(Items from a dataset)
────────

Lemma filters_step_ok h w f dir nt (s : experiment St) :
  rect h w f -> (0 < h)%nat -> (0 < w)%nat -> pixels_in 0 255 f -> nt ∈ noise_types -> files_ok (ex_files s) ->
  exists s' t, filters_step f dir nt s = (s', Ok tt) /\ files_ok (ex_files s') /\
    ex_tables s' = <[path_join dir ("filters_" +:+ nt.1 +:+ ".csv") := t]> (ex_tables s) /\
    filters_table_ok h w t.
Proof.
  intros Hf Hh Hw Hp Hnt Hfs. destruct (noise_types_ok h w f nt (ex_rng s) Hf Hh Hw Hp Hnt) as (g & r' & Eg & Hg).
  destruct (apply_filters_ok h w f g Hf Hg Hh Hw) as (res & Eres & Hnames & Hres).
  destruct nt as [noise_name noise_fn]. simpl in *.
  set (tp := path_join dir ("filters_" +:+ noise_name +:+ ".csv")).
  set (s2 := mkExperiment (ex_files s) r' (<[tp := [filters_header]]> (ex_tables s))).
  destruct (for_appends res (fun '(name, noisy_pixels, fixed, damaged, filtered) =>
      write_row tp [CStr name; CInt noisy_pixels; CInt fixed; CInt damaged];;
      ex_save g (path_join dir (noise_name +:+ "_noisy.png"));;
      ex_save filtered (path_join dir (noise_name +:+ "_" +:+ name +:+ ".png"))) tp
      (fun r row => count_row h w (CStr r.1.1.1.1) row) (fun s => files_ok (ex_files s)) s2 [filters_header])
    as (s' & rows & E' & Hs' & T' & Rrows).
  - intros [[[[name n] fx] dm] k] s0 t Ha Hs0 Ht. rewrite Forall_forall in Hres.
    destruct (Hres _ Ha) as [Hk Hc]. simpl in Hk, Hc.
    set (s1 := mkExperiment (ex_files s0) (ex_rng s0)
                 (<[tp := default [] (ex_tables s0 !! tp) ++ [[CStr name; CInt n; CInt fx; CInt dm]]]> (ex_tables s0))).
    destruct (ex_save_ok h w g (path_join dir (noise_name +:+ "_noisy.png")) s1 Hs0 Hg Hh Hw)
      as (s3 & E3 & H3 & T3 & _); [unfold path_join; png_name_tac|].
    destruct (ex_save_ok h w k (path_join dir (noise_name +:+ "_" +:+ name +:+ ".png")) s3 H3 Hk Hh Hw)
      as (s4 & E4 & H4 & T4 & _).
    { unfold path_join. do 4 apply png_name_app. apply filter_names_png. rewrite <- Hnames.
      apply list_elem_of_fmap. by exists (name, n, fx, dm, k). }
    exists s4, [CStr name; CInt n; CInt fx; CInt dm]. unfold mbind at 1, pyM_bind at 1. cbn.
    rewrite (pyM_bind_ok _ _ s1 s3 tt E3), E4. split_ands; [done|done| |by exists n, fx, dm].
    by rewrite T4, T3; cbn; rewrite Ht.
  - done.
  - unfold s2. cbn. by rewrite lookup_insert_eq.
  - exists s', (filters_header :: rows). unfold filters_step, mbind at 1, pyM_bind at 1, ex_random.
    rewrite Eg. cbn. rewrite Eres. cbn. fold tp. split_ands; [exact E'|exact Hs'| |].
    + rewrite T'. cbn. by rewrite insert_insert_eq.
    + exists rows. split; [done|]. unfold filter_names. rewrite <- Hnames, Forall2_fmap_l. exact Rrows.
Qed.
Definition tab (n : string) : csv := levels_header :: (level_cells <$> levels_rows).
Definition tables_disk : gmap string text := {["hw2/results/levels.csv" := table_text (tab "levels.csv")]}.

Lemma tables_summary_witness :
  path_join "hw2" "results" ∈ ({["hw2/results"]} : gset string) /\
  tables_main tables_disk {["hw2/results"]} ["notes.md"; "levels.csv"] "hw2" =
    (<["hw2/results/summary.txt" := summary_spec tab ["notes.md"; "levels.csv"]]> tables_disk,
     GPrinted "Summary written to hw2/results/summary.txt").
Proof.
  assert (Hd : path_join "hw2" "results" ∈ ({["hw2/results"]} : gset string)) by (vm_compute; set_solver).
  split; [exact Hd|]. apply (tables_summary tables_disk _ _ "hw2" tab Hd).
  intros n Hn He. apply elem_of_cons in Hn as [-> | [-> | []%elem_of_nil]%elem_of_cons]; [done|].
  split; [reflexivity|]. apply (bool_decide_unpack _). vm_compute. reflexivity.
Defined.

(** The summary text of that table. *)
Example summary_text :
  summary_spec tab ["notes.md"; "levels.csv"] =
  txt ("Table: levels.csv" +:+ String (ascii_of_nat 10) ("noise_level, noisy_pixels, fixed_pixels, damaged_clean_pixels"
    +:+ String (ascii_of_nat 10) ("1/100, 2, 1, 0" +:+ String (ascii_of_nat 10) ("1/10, 5, 3, 1"
    +:+ String (ascii_of_nat 10) (String (ascii_of_nat 10) ""))))).
Proof. vm_compute. reflexivity. Qed.

Import NoiseWitness ImageIOWitness.

(** The two scripts chained: the table [multiple_noise_levels] writes
    for a small image is plotted with its four levels. *)
Example plot_of_noise_levels_run :
  exists noisy fixed damaged,
    plots_main (table_text <$> ex_tables (noise_levels_main "in.png" "results" ExperimentsWitness.start).1)
      (txt "results/noise_levels.csv") =
    GShown (NoiseLevelsPlot "Noise Levels Experiment" [1 # 100; 3 # 100; 5 # 100; 1 # 10] noisy fixed damaged).
Proof. vm_compute. eexists _, _, _. reflexivity. Qed.

End PlotsWitness.
(** * Code Maat wrapper: a shallow embedding of [code_maat_wrapper.py]

    The development follows the Python module top to bottom.  Python text is
    modelled as [string], one [ascii] per code point, which covers text whose
    code points lie below 256; every classification of characters below
    (white space, decimal digits) is the one CPython makes on that range. *)

From Stdlib Require Import ZArith List String Ascii Bool Lia.
From stdpp Require Import base option list strings gmap.

Local Open Scope string_scope.
Local Open Scope list_scope.
Local Open Scope Z_scope.

(** ** Python text *)

Module PyStr.

Definition ord (c : ascii) : nat := nat_of_ascii c.

(** White space that [int()] and [float()] skip: the six C-locale blanks,
    and the two blanks above 127 (NEL, NBSP), which CPython turns into a
    plain space before parsing. *)
Definition is_numeric_space (c : ascii) : bool :=
  let n := ord c in
  ((9 <=? n) && (n <=? 13) || (n =? 32) || (n =? 133) || (n =? 160))%nat.

(** White space in the sense of [str.isspace] and [str.strip]: the former
    plus the four separators FS, GS, RS and US. *)
Definition is_space (c : ascii) : bool :=
  let n := ord c in
  (is_numeric_space c || (28 <=? n) && (n <=? 31))%nat.

Definition is_digit (c : ascii) : bool :=
  let n := ord c in ((48 <=? n) && (n <=? 57))%nat.

Definition digit_value (c : ascii) : Z := Z.of_nat (ord c - 48).

Definition is_empty (s : string) : bool :=
  match s with "" => true | _ => false end.

Fixpoint lstrip_by (sp : ascii -> bool) (s : string) : string :=
  match s with
  | "" => ""
  | String c r => if sp c then lstrip_by sp r else s
  end.

Fixpoint rstrip_by (sp : ascii -> bool) (s : string) : string :=
  match s with
  | "" => ""
  | String c r =>
      let r' := rstrip_by sp r in
      if sp c && is_empty r' then "" else String c r'
  end.

Definition strip_by (sp : ascii -> bool) (s : string) : string :=
  rstrip_by sp (lstrip_by sp s).

(** [str.strip()] *)
Definition strip : string -> string := strip_by is_space.

(** [sep.join(items)] *)
Fixpoint join (sep : string) (items : list string) : string :=
  match items with
  | [] => ""
  | [x] => x
  | x :: rest => x +:+ sep +:+ join sep rest
  end.

(** [s.startswith(p)] *)
Fixpoint startswith (s p : string) {struct p} : bool :=
  match p with
  | "" => true
  | String a p' =>
      match s with
      | String b s' => (a =? b)%char && startswith s' p'
      | "" => false
      end
  end.

Definition lower (c : ascii) : ascii :=
  let n := ord c in
  if ((65 <=? n) && (n <=? 90))%nat then ascii_of_nat (n + 32) else c.

Fixpoint lower_str (s : string) : string :=
  match s with
  | "" => ""
  | String c r => String (lower c) (lower_str r)
  end.

(** Decimal digits of a natural number, most significant first. *)
Fixpoint digits_of_pos (fuel : nat) (n : N) (acc : string) : string :=
  match fuel with
  | O => acc
  | S fuel' =>
      let d := ascii_of_N (48 + n mod 10) in
      let q := (n / 10)%N in
      if (q =? 0)%N then String d acc else digits_of_pos fuel' q (String d acc)
  end.

Definition str_of_N (n : N) : string :=
  digits_of_pos (S (N.to_nat (N.log2 n))) n "".

(** [str(n)] for an [int]. *)
Definition str_of_int (z : Z) : string :=
  match z with
  | Z0 => "0"
  | Zpos p => str_of_N (Npos p)
  | Zneg p => "-" +:+ str_of_N (Npos p)
  end.

End PyStr.

(** ** [int(str)] and [float(str)] *)

Module PyNum.
Import PyStr.

(** [sys.get_int_max_str_digits()], at its default. *)
Definition int_max_str_digits : nat := 4300.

────────

Filter the data for the string "done" and copy every line that has it.

    rewrite (pyM_bind_ok _ _ s1 s3 tt E3), E4. split_ands; [done|done| |by exists n, fx, dm].
  - done.
    + exists rows. split; [done|]. unfold filter_names. rewrite <- Hnames, Forall2_fmap_l. exact Rrows.
  intros n Hn He. apply elem_of_cons in Hn as [-> | [-> | []%elem_of_nil]%elem_of_cons]; [done|].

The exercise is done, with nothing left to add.